- [ACTIVITY]: In the material below, tally the lines that include the string "decoder", then write down only the total.

- [MATERIAL FOR THE TASK]:
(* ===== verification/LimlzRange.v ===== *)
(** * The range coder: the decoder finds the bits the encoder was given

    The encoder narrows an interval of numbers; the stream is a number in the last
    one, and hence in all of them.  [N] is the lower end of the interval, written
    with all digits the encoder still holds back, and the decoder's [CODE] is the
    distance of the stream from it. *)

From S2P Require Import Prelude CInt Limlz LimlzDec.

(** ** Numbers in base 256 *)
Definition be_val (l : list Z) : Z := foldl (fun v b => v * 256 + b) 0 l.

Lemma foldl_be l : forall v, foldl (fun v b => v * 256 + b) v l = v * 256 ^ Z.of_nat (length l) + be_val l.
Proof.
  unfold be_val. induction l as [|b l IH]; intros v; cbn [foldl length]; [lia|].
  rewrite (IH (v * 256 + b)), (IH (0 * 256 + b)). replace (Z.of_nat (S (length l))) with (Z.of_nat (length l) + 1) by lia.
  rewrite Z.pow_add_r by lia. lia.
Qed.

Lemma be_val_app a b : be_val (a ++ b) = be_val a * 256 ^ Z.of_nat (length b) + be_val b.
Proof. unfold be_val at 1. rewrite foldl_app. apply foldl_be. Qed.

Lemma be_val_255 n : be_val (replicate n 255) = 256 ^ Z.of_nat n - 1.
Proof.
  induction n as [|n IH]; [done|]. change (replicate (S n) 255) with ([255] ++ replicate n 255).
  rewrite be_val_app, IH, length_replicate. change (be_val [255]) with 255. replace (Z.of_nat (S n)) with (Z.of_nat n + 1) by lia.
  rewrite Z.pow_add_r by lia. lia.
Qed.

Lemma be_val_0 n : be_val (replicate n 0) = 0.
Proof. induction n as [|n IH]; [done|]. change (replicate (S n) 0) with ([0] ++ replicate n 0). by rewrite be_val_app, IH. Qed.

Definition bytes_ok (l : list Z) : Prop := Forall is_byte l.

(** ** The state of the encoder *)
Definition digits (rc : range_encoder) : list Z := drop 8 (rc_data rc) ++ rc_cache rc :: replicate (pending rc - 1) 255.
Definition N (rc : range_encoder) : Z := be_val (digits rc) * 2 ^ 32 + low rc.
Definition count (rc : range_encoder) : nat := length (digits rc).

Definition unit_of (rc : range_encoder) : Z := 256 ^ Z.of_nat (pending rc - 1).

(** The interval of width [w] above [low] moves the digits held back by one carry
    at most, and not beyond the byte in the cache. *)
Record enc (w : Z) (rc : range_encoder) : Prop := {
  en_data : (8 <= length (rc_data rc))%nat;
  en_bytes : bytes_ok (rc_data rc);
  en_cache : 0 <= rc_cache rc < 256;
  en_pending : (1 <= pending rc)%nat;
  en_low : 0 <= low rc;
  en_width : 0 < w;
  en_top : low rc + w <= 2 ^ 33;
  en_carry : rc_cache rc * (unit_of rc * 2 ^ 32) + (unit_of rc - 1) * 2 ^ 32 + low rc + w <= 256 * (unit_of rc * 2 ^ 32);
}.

---

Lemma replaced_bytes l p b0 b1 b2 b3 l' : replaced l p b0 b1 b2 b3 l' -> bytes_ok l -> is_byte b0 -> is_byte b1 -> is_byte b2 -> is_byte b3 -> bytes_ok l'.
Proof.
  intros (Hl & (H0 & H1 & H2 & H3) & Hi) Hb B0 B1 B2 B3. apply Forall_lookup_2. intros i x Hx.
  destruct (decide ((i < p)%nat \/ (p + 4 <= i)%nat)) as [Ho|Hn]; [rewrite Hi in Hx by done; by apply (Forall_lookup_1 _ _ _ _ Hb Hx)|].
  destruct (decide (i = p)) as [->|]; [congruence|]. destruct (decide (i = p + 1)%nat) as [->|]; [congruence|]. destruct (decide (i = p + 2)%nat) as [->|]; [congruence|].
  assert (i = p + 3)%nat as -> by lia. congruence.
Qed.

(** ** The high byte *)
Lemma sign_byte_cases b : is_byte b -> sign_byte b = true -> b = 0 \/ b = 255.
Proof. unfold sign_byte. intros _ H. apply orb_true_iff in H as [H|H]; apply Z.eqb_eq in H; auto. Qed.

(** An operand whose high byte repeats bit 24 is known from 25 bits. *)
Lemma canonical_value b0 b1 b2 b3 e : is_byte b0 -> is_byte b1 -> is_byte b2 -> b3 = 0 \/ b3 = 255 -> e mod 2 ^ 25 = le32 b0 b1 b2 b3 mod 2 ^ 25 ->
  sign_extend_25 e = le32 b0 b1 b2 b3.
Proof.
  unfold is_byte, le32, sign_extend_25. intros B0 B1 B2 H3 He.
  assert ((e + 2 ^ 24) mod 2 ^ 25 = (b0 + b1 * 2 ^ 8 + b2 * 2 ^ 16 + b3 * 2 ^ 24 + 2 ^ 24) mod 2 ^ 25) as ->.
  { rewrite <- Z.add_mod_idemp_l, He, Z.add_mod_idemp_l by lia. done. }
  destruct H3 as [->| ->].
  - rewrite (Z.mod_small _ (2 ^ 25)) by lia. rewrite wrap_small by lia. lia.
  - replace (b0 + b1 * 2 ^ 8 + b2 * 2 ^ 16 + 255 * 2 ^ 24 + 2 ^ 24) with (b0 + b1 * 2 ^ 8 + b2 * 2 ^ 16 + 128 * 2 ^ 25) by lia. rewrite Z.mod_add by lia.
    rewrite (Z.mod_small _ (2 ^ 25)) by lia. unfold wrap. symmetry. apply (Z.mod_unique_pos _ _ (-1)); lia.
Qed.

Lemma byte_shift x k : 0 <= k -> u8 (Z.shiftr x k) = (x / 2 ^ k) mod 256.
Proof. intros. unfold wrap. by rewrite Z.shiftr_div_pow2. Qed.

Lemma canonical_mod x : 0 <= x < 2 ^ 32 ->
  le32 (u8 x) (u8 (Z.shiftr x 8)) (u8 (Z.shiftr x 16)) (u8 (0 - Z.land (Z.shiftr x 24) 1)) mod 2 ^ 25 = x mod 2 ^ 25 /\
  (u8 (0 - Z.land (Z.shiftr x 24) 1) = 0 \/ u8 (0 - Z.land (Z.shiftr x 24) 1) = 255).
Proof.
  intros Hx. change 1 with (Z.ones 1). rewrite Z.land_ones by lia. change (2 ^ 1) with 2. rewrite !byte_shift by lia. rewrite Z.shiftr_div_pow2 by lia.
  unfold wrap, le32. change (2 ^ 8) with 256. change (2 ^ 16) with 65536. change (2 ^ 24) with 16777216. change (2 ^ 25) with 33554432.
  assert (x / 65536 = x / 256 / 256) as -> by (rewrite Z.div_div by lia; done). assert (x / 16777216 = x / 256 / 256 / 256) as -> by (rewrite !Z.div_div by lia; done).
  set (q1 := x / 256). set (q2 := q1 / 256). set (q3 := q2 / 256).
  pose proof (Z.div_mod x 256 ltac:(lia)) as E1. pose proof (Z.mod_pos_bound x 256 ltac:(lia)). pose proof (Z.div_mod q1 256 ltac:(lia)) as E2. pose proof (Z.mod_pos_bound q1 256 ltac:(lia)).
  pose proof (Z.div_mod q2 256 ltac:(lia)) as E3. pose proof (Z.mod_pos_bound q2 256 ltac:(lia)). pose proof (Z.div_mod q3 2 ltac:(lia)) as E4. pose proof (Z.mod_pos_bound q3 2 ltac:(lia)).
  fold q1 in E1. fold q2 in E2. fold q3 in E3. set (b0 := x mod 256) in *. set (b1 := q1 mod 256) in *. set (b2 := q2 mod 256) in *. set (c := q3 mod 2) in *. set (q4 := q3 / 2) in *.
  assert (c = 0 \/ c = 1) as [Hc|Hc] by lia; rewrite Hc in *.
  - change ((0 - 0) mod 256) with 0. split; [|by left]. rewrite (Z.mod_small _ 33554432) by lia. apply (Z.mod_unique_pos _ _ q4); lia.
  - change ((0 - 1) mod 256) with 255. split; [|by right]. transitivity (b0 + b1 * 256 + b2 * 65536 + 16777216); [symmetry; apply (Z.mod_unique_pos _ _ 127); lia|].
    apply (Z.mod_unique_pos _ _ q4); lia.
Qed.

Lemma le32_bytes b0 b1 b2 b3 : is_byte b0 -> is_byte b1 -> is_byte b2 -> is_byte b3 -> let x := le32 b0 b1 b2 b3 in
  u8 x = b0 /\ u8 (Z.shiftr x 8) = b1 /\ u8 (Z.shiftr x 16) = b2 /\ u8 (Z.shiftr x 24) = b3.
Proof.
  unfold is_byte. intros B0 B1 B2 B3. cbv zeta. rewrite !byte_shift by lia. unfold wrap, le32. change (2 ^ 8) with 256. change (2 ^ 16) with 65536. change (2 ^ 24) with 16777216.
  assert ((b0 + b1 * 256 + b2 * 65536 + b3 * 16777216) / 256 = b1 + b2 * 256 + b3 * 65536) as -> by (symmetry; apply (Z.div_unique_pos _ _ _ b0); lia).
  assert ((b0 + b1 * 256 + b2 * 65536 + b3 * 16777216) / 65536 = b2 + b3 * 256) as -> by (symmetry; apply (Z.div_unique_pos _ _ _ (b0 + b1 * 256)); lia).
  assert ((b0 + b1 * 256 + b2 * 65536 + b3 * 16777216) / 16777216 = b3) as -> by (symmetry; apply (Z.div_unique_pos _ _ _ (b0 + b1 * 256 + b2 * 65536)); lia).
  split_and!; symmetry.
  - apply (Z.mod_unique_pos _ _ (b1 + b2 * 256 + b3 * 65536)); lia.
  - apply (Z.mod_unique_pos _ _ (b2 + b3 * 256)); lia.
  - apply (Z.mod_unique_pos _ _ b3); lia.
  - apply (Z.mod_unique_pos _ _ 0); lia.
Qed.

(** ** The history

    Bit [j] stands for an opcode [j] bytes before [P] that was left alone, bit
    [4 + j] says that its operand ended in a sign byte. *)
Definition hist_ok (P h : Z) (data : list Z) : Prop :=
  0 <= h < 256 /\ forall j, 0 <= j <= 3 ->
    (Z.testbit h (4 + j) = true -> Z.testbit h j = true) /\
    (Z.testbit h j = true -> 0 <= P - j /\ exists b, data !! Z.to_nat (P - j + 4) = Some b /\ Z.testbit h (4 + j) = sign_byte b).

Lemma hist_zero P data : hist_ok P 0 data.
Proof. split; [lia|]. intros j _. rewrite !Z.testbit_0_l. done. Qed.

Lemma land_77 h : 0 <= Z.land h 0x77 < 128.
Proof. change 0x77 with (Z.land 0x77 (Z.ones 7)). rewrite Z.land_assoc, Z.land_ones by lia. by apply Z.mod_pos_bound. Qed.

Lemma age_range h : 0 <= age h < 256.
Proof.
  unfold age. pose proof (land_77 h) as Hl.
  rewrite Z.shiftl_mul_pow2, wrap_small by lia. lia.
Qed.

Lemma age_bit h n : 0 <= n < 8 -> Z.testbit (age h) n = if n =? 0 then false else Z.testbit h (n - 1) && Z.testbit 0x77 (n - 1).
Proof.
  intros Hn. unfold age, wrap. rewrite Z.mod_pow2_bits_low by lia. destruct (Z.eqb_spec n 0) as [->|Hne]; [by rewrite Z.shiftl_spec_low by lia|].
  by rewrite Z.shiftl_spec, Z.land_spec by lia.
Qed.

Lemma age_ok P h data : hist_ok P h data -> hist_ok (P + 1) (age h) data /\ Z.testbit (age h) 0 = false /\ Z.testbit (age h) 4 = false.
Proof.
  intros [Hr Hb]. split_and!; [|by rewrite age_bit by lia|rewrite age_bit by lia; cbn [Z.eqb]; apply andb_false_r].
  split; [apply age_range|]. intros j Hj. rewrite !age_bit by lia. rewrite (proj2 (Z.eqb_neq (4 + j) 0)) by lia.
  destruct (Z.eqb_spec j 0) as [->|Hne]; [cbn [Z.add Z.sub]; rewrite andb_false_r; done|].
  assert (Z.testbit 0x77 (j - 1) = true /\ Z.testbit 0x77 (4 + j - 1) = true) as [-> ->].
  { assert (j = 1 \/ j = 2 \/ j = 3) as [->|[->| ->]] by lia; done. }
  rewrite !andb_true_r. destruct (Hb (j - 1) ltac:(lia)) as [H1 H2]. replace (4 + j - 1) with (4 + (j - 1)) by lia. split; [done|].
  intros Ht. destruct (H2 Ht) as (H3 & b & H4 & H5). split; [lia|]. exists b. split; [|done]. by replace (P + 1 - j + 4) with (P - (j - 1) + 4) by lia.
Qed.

- [ANSWER BOX]: 2